Início do Mais Médicos pode atrasar de novo

Por fabiosaraiva
Médicos estrangeiros que participam do programa Mais Médicos | Ueslei Marcelino/ Reuters Médicos estrangeiros que participam do programa Mais Médicos | Ueslei Marcelino/ Reuters

O início das atividades dos médicos estrangeiros inscritos no programa federal Mais Médicos pode ser adiado mais uma vez. O governo ainda não conseguiu o registro provisório para nenhum dos 682 profissionais formados no exterior.

Sem o documento, eles estão proibidos de atuar no país. O trabalho está programado para ser iniciado na próxima segunda-feira.

Os Conselhos Regionais de Medicina têm 15 dias para entregar os registros provisórios e  indicam a falta de determinados documentos como causa do atraso de entrega.

Segundo Mozart Sales, secretário responsável pelo Mais Médicos no Ministério da Saúde, todos os pedidos de registro tiveram a solicitação de documentação adicional.

O ministro-chefe da AGU (Advocacia-Geral da União) Luís Adams disse que há uma tentativa de impedir a realização do programa, porque os conselhos estão exigindo documentos não previstos, como declaração de participação no Mais Médicos, cópia do diploma legalizado e cópia legalizada do documento que atesta a habilitação do médico em outro país.

Para evitar mais atrasos, o governo tenta contornar juridicamente as resistências dos conselhos de medicina.
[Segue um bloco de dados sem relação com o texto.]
(* ===== verification/OriginPathTheory.v ===== *)
(** * Request paths stay below the configured origin (originRequestURL of NetGuard.v)

    The URL an exchange requests is the configured base with the path behind it, and no
    decoding of its path, however often it is repeated, contains a dot segment. *)

From stdpp Require Import gmap.
From S2P Require Export NetGuard Utf8.

(** ** Slash-separated segments *)









(** ** Decoding *)




Definition path_mode (mode : encoding) : Prop := mode = encodePath \/ mode = encodePathSegment.








(** ** Escaping *)
















(** ** The parts of an absolute URL *)

Section urls.
Context `{UnicodeTables}.










(** ** The request URL *)




Lemma ctl_app a b : stringContainsCTLByte (a ++ b) = stringContainsCTLByte a || stringContainsCTLByte b.
Proof. apply existsb_app. Qed.













End urls.

Section examples.
#[local] Existing Instance ascii_tables.


(** [url.ParseRequestURI] does not split a fragment off, but [url.Parse] of the joined
    URL does: behind a [#], the checks look at segments that are not requested, and a
    dot segment in front of it passes. *)
Example fragment_hides_dot_segment :
  match originRequestURL (bs "https://mirror.example/pypi") (bs "/simple/..#x") with
  | Ok requested => u_Path <$> Parse requested
  | Err e => Err e
  end = Ok (bs "/pypi/simple/..").
Proof. vm_compute. reflexivity. Qed.

(** Encoded twice, one leaves the base for an origin that decodes its paths once more. *)
Example fragment_hides_encoded_traversal :
  match originRequestURL (bs "https://mirror.example/pypi") (bs "/%252e%252e#") with
  | Ok requested => path_Clean <$> (Parse requested ≫= fun u => PathUnescape (u_Path u))
  | Err e => Err e
  end = Ok (bs "/").
Proof. vm_compute. reflexivity. Qed.

(** A base that ends in a question mark swallows every request path as its query. *)
Example empty_query_swallows_path :
  validOriginURL (bs "https://mirror.example/pypi?") = true
  /\ match originRequestURL (bs "https://mirror.example/pypi?") (bs "/simple/a/") with
     | Ok requested => u_Path <$> Parse requested
     | Err e => Err e
     end = Ok (bs "/pypi").
Proof. vm_compute. done. Qed.

End examples.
A AGU divulgou um parecer ontem, sustentando que os médicos formados no exterior foram dispensados na aprovação do Revalida, exame federal de revalidação de diplomas de medicina. Desta forma, a exigência é descabida. O parecer também contesta um alerta do CFM (Conselho Federal de Medicina), que afirma que gestores públicos, tutores e supervisores vinculados ao Mais Médicos poderiam responder por erros praticados pelos intercambistas.